Is 2.9.3 a duplicate of 6.5.2 (crypto algorithms)

[tghosth]

Chapter text for 2.9:

Cryptographic authentication mechanism include smart cards or FIDO keys, where the user has to plug in or pair the cryptographic device to the computer to complete authentication. The authenticatoin server will send a challenge nonce to the cryptographic device or software, and the device or software calculates a response based upon a securely stored cryptographic key.

The requirements for single-factor cryptographic devices and software, and multi-factor cryptographic devices and software are the same, as verification of the cryptographic device proves possession of the authentication factor.

Relevant requirements for this issue:

#	Description	Level	CWE
2.9.3	[MODIFIED, LEVEL L2 > L3] Verify that approved cryptographic algorithms are used in the generation, seeding, and verification of the cryptographic keys.	3	327
6.5.2	[ADDED, SPLIT FROM 6.2.5, COVERS 6.2.3, LEVEL L2 > L1] Verify that only secure, authenticated ciphers and modes such as AES with GCM are used.	1	326

Should 2.9.3 be merged into 6.5.2? Feels like it is covered there. Is this something that absolutely needs its own separate requirement.

@elarlang @jmanico @randomstuff

[randomstuff]

6.5.2 is actually about encryption (cipher). Smart card and (I think) FIDO keys use digital signatures so they are not really covered by 6.5.2.

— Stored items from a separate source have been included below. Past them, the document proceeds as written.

(** * chatbot-api: predicate composition and transactional tool execution

    A shallow embedding of the query-building and tool-execution core of
    the chatbot API (Python), with the properties stated about it.

    The model:
    - [PyStr]           Python strings as sequences of code points;
    - [UnicodeData]     what [unicodedata], [str] and [re] read from the
                        Unicode character database, and [UnicodeExcerpt],
                        its tables for Basic Latin and Greek;
    - [DateTime]        dates and the two [strptime] formats;
    - [NormalizeText]   app/utils/normalize_text.py;
    - [Sql]             predicates, statements and their evaluation;
    - [Conditions]      app/utils/build_fuzzy_conditions.py and
                        app/utils/build_regex_conditions.py;
    - [Builders]        app/tools/statement_builders/;
    - [Executor]        app/tools/sequential_tool_executor.py;
    - [Formatters]      app/tools/formatters/.

    The properties: [ExecutorFacts], [DateTimeFacts], [BuilderFacts],
    [NormalizeFacts], [FormatterFacts]. *)

From Stdlib Require Import String Ascii QArith_base Sorted.
From stdpp Require Import base option list numbers gmap.

(* ===================================================================== *)
(** ** Python strings                                                     *)
(* ===================================================================== *)

(** A Python [str] is a sequence of Unicode code points.  Literals of the
    source are written as UTF-8 text and decoded with [lit]. *)
Module PyStr.

Definition codepoint : Type := N.
Definition str : Type := list codepoint.

Definition bytes_of (s : string) : list N :=
  List.map (fun a => N_of_ascii a) (list_ascii_of_string s).

(** UTF-8 decoding of well-formed text (one to four bytes per code point). *)
Fixpoint utf8_decode (bs : list N) : str :=
  match bs with
  | [] => []
  | b0 :: r0 =>
      if (b0 <? 128)%N then b0 :: utf8_decode r0
      else if (b0 <? 224)%N then
        match r0 with
        | b1 :: r1 => ((b0 - 192) * 64 + (b1 - 128))%N :: utf8_decode r1
        | _ => []
        end
      else if (b0 <? 240)%N then
        match r0 with
        | b1 :: b2 :: r2 =>
            ((b0 - 224) * 4096 + (b1 - 128) * 64 + (b2 - 128))%N
              :: utf8_decode r2
        | _ => []
        end
      else
        match r0 with
        | b1 :: b2 :: b3 :: r3 =>
            ((b0 - 240) * 262144 + (b1 - 128) * 4096
             + (b2 - 128) * 64 + (b3 - 128))%N :: utf8_decode r3
        | _ => []
        end
  end.

Definition lit (s : string) : str := utf8_decode (bytes_of s).

(** [a == b] on strings. *)
Definition str_eqb (a b : str) : bool := bool_decide (a = b).

(** Truthiness of a string: [not s] is [True] exactly for the empty one. *)
Definition truthy (s : str) : bool :=
  match s with [] => false | _ => true end.

End PyStr.
Export PyStr.

(* ===================================================================== *)
(** ** The Unicode character database                                     *)
(* ===================================================================== *)

(** The functions of Python's [unicodedata], [str] and [re] modules that
    read the Unicode character database.  The program is modelled over any
    database; [UnicodeExcerpt] below gives the tables of the code points
    used in the examples. *)
Class UnicodeData : Type := {
  (** [unicodedata.normalize("NFC", s)] *)
  normalize_NFC : str -> str;
  (** [unicodedata.normalize("NFD", s)] *)
  normalize_NFD : str -> str;
  (** [unicodedata.category(c) == "Mn"] *)
  category_Mn : codepoint -> bool;
  (** [s.lower()] *)
  str_lower : str -> str;
  (** the value of a decimal digit: [\d] of [re] matches the code points
      that have one, and [int] reads it *)
  decimal : codepoint -> option N
}.

(** The facts about the database the proofs rely on: the small sigma and
    the space are not nonspacing marks, and the ASCII digits are decimal
    digits. *)
Class UnicodeFacts (U : UnicodeData) : Prop := {
  sigma_not_Mn : category_Mn 0x03C3%N = false;
  space_not_Mn : category_Mn 32%N = false;
  decimal_ascii : forall c, (48 <= c <= 57)%N -> decimal c = Some (c - 48)%N
}.

(** [c.isspace()], which is also [\s] of [re] on [str] patterns. *)
Definition isspace (c : codepoint) : bool :=
  bool_decide (c ∈ [9; 10; 11; 12; 13; 28; 29; 30; 31; 32; 0x85; 0xA0; 0x1680;
                    0x2000; 0x2001; 0x2002; 0x2003; 0x2004; 0x2005; 0x2006;
                    0x2007; 0x2008; 0x2009; 0x200A; 0x2028; 0x2029; 0x202F;
                    0x205F; 0x3000]%N).

(* ===================================================================== *)
(** ** An excerpt of the character database                               *)
(* ===================================================================== *)

(** The database restricted to the text the service handles, with the
    normalisation algorithm of Unicode Standard Annex 15 run on these
    tables.  The tables hold Basic Latin, the Greek letters U+0386 to
    U+03CE (with tonos and dialytika), the punctuation U+00B7, U+037E and
    U+0387, the marks U+0301 and U+0308 the Greek letters decompose to,
    the grapheme joiner U+034F and the spacing marks U+1B44 and U+302E.
    Any other code point is taken as an unassigned one. *)
Module UnicodeExcerpt.

(** Canonical decomposition mappings. *)
Definition decomposition_table : list (codepoint * str) :=
  [(0x0386, [0x0391; 0x0301]); (0x0388, [0x0395; 0x0301]);
   (0x0389, [0x0397; 0x0301]); (0x038A, [0x0399; 0x0301]);
   (0x038C, [0x039F; 0x0301]); (0x038E, [0x03A5; 0x0301]);
   (0x038F, [0x03A9; 0x0301]); (0x0390, [0x03CA; 0x0301]);
   (0x03AA, [0x0399; 0x0308]); (0x03AB, [0x03A5; 0x0308]);
   (0x03AC, [0x03B1; 0x0301]); (0x03AD, [0x03B5; 0x0301]);
   (0x03AE, [0x03B7; 0x0301]); (0x03AF, [0x03B9; 0x0301]);
   (0x03B0, [0x03CB; 0x0301]); (0x03CA, [0x03B9; 0x0308]);
   (0x03CB, [0x03C5; 0x0308]); (0x03CC, [0x03BF; 0x0301]);
   (0x03CD, [0x03C5; 0x0301]); (0x03CE, [0x03C9; 0x0301]);
   (0x037E, [0x003B]); (0x0387, [0x00B7])]%N.

(** Canonical combining classes other than 0. *)
Definition combining_table : list (codepoint * N) :=
  [(0x0301, 230); (0x0308, 230); (0x1B44, 9); (0x302E, 224)]%N.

I agree that 2.9.3 should be covered by some requirement in 6.x. We don't really have requirements about digital signatures in V6 however.

[jmanico]

I think these can absolutely be merged. There is likely a lot of other merging possible in the crypto section. Perhaps for this one we may want to go this route: Verify that only approved cryptographic algorithms and modes of operation are used for key generation, seeding, verification, and encryption.

[randomstuff]

Verify that only approved cryptographic algorithms and modes of operation are used for key generation, seeding, verification, and encryption.

Yes, I agree that such a change makes sense in order to have a more exhaustive coverage of cryptographic topics without delving too deep into the details and without having huge number of similar requirements.

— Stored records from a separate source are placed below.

Lemma add_column_get_witness :
  get_column (add_column basic_table (lit "X"%string) [Value.Null]) (lit "Sales"%string) =
  get_column basic_table (lit "Sales"%string).
Proof.
  apply (proj2 (proj2 (add_column_get basic_table (lit "X"%string) (lit "Sales"%string) [Value.Null]))).
  vm_compute. discriminate.
Defined.

Lemma fold_add_other (entries : list (rstring * list Value.t)) (t : Table) (name : rstring) :
  ~ In name (map fst entries) ->
  get_column (fold_left add_entry entries t) name = get_column t name.
Proof.
  revert t. induction entries as [|[n vs] entries IH]; intros t Hn; [reflexivity|].
  simpl in Hn |- *. rewrite IH by tauto. unfold get_column, add_column. simpl.
  apply lookup_insert_ne. intros ->. tauto.
Qed.

Lemma fold_add_last (pre post : list (rstring * list Value.t)) (t : Table)
    (name : rstring) (vs : list Value.t) :
  ~ In name (map fst post) ->
  get_column (fold_left add_entry (pre ++ (name, vs) :: post) t) name = Some vs.
Proof.
  intros Hn. rewrite fold_left_app. simpl. rewrite fold_add_other by exact Hn.
  unfold get_column, add_column. simpl. apply lookup_insert_eq.
Qed.

(** X15: in the table [table!] builds, a column holds the values of the last
    entry with its name, and a name of no entry has no column. *)
Theorem table_macro_columns (entries pre post : list (rstring * list Value.t))
    (name : rstring) (vs : list Value.t) :
  (entries = pre ++ (name, vs) :: post -> ~ In name (map fst post) ->
   get_column (table_macro entries) name = Some vs) /\
  (~ In name (map fst entries) -> get_column (table_macro entries) name = None).
Proof.
  unfold table_macro. change (fun table '(name, values) => add_column table name values) with add_entry.
  split.
  - intros -> Hn. apply fold_add_last, Hn.
  - intros Hn. rewrite fold_add_other by exact Hn. apply lookup_empty.
Qed.

Lemma table_macro_columns_witness :
  get_column (table_macro [(lit "a"%string, [Value.Null]); (lit "b"%string, [Value.Number 1%float]);
                           (lit "a"%string, [Value.Boolean true])]) (lit "a"%string) =
  Some [Value.Boolean true].
Proof.
  apply (proj1 (table_macro_columns
    [(lit "a"%string, [Value.Null]); (lit "b"%string, [Value.Number 1%float]);
     (lit "a"%string, [Value.Boolean true])]
    [(lit "a"%string, [Value.Null]); (lit "b"%string, [Value.Number 1%float])] []
    (lit "a"%string) [Value.Boolean true])).
  - reflexivity.
  - simpl. tauto.
Defined.
(** X5. The comparison is no order.  Numeric and lexical comparisons mix
    ("2" < "10" as numbers, "10" < "1a" < "2" as text), so it has cycles,
    and the directory [find_latest_version] returns depends on the order
    in which the group is listed. *)
Theorem compare_versions_not_transitive :
  ~ (forall a b c, compare_versions a b = -1 -> compare_versions b c = -1 ->
                   compare_versions a c = -1)
  /\ ~ (forall ds ds', Permutation ds ds' -> latest_of ds = latest_of ds').
Proof.
  split.
  - intros H. specialize (H "2" "10" "1a" eq_refl eq_refl). discriminate H.
  - intros H.
    specialize (H ["p-2"; "p-10"; "p-1a"] ["p-10"; "p-1a"; "p-2"]).
    assert (P : Permutation ["p-2"; "p-10"; "p-1a"] ["p-10"; "p-1a"; "p-2"]).
    { change ["p-10"; "p-1a"; "p-2"] with (["p-10"; "p-1a"] ++ ["p-2"]).
      apply Permutation_cons_append. }
    specialize (H P). vm_compute in H. discriminate H.
Qed.

Lemma numeric_segment segs i :
  Forall (fun seg => is_Some (Py.int seg)) segs ->
  Py.int (Spec.segment segs i) = Some (position_value segs i).
Proof.
  intros H. unfold position_value, Spec.segment.
  destruct (segs !! i) as [seg|] eqn:L; [|reflexivity].
  rewrite List.Forall_forall in H.
  destruct (H seg) as [z Hz]; [|cbn; now rewrite Hz].
  apply list_elem_of_In. eapply list_elem_of_lookup_2. exact L.
Qed.

Lemma position_value_past segs i :
  (length segs <= i)%nat -> position_value segs i = 0.
Proof. intros H. unfold position_value. now rewrite segment_past. Qed.

Lemma numeric_compare a b n :
  a <> "" -> b <> "" -> numeric a -> numeric b ->
  (Nat.max (length (Py.split "." a)) (length (Py.split "." b)) <= n)%nat ->
  compare_versions a b
  = Spec.first_difference
      (map (fun i => Spec.sign (position_value (Py.split "." a) i
                                ?= position_value (Py.split "." b) i))
         (seq 0 n)).
Proof.
  intros Ha Hb Na Nb Hn. rewrite (compare_range a b n) by assumption.
  f_equal. apply map_ext. intros i. unfold Spec.compare_position.
  now rewrite (numeric_segment _ i Na), (numeric_segment _ i Nb).
Qed.

(** Comparing sequences of integers position by position is transitive. *)
Lemma lexicographic_trans (fa fb fc : nat -> Z) l :
  Spec.first_difference (map (fun i => Spec.sign (fa i ?= fb i)) l) <= 0 ->
  Spec.first_difference (map (fun i => Spec.sign (fb i ?= fc i)) l) <= 0 ->
  Spec.first_difference (map (fun i => Spec.sign (fa i ?= fc i)) l) <= 0.
Proof.
  induction l as [|i l IH]; cbn [map Spec.first_difference]; [lia|].
  destruct (Z.compare_spec (fa i) (fb i)) as [Hab|Hab|Hab];
    destruct (Z.compare_spec (fb i) (fc i)) as [Hbc|Hbc|Hbc];
    destruct (Z.compare_spec (fa i) (fc i)) as [Hac|Hac|Hac];
    cbn; try lia; exact IH.
Qed.

Lemma numeric_not_empty v : numeric v -> v <> "".
Proof.
  intros H ->. unfold numeric in H. cbn in H.
  apply List.Forall_cons_iff in H as [[z Hz] _]. discriminate Hz.
Qed.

I think we would have to add "digital signature" and "MAC" as well (there is "verification" in your proposition but not generation of these). It could make sense sense to include Key Exchange as well (which is currently in 6.7.1).

[jmanico]

So how about: Verify that only approved cryptographic algorithms and modes of operation are used for key generation, key exchange, seeding, digital signature generation and verification, message authentication code (MAC) generation and verification, and encryption.

[randomstuff]

That looks OK for me but I think some additional opinion on this would be welcome.

It might make some existing requirements redundant though.

For example, if we go this route, would we have to remove 6.7.1? It's partially redundant but provides more context and extra requirements:

6.7.1 [ADDED] Verify that industry-proven cryptographic algorithms are used for key exchange (such as Diffie-Hellman) with a focus on ensuring that key exchange mechanisms use secure parameters. This should prevent attacks on the key establishment process which could lead to adversary-in-the-middle attacks or cryptographic breaks.

---

One thing, I forgot in my previous comment was that this requirement is currently is "Encryption Algorithms". This would have to be renamed info "Cryptographic Algorithms" or "Encryption Mechanisms".

[jmanico]

I prefer to reduce the crypto requirements and drop 6.7.1 and others. I think we are getting too deep in the weeds. But I agree that others should chime in first.

• In general, I'd like to split all crypto requirements into their own version of ASVS - CASVS - just for crypto so we can go "all the way" with detail. I don't think ASVS is the right place for that level of detail.
• An the work done recently in ASVS crypto is truly amazing. I am a huge fan of the work.

[randomstuff]

OK for me. The second part of 6.7.1 is, I think, already mostly covered by requirements in V9.

[randomstuff]

Actually, we already have:

6.2.2 Verify that industry proven or government approved cryptographic algorithms, modes, and libraries are used, instead of custom coded cryptography.

which is quite similar to proposed:

Verify that only approved cryptographic algorithms and modes of operation are used for key generation, key exchange, seeding, digital signature generation and verification, message authentication code (MAC) generation and verification, and encryption.

Can we merge all of this into 6.2.2?

---

Actually I would want to split 6.2.2 into:

• one requirement about "approved algorithms and modes";
• move the "libraries" topic in a separate requirement.

6.2.2 Verify that only approved cryptographic algorithms and modes of operation are used for key generation, key exchange, seeding, digital signature generation and verification, message authentication code (MAC) generation and verification, and encryption.

6.2.X Verify that industry proven libraries for cryptographic operations.

[jmanico]

Actually I would want to split 6.2.2 into:
one requirement about "approved algorithms and modes";
move the "libraries" topic in a separate requirement.

I support this direction. I like it.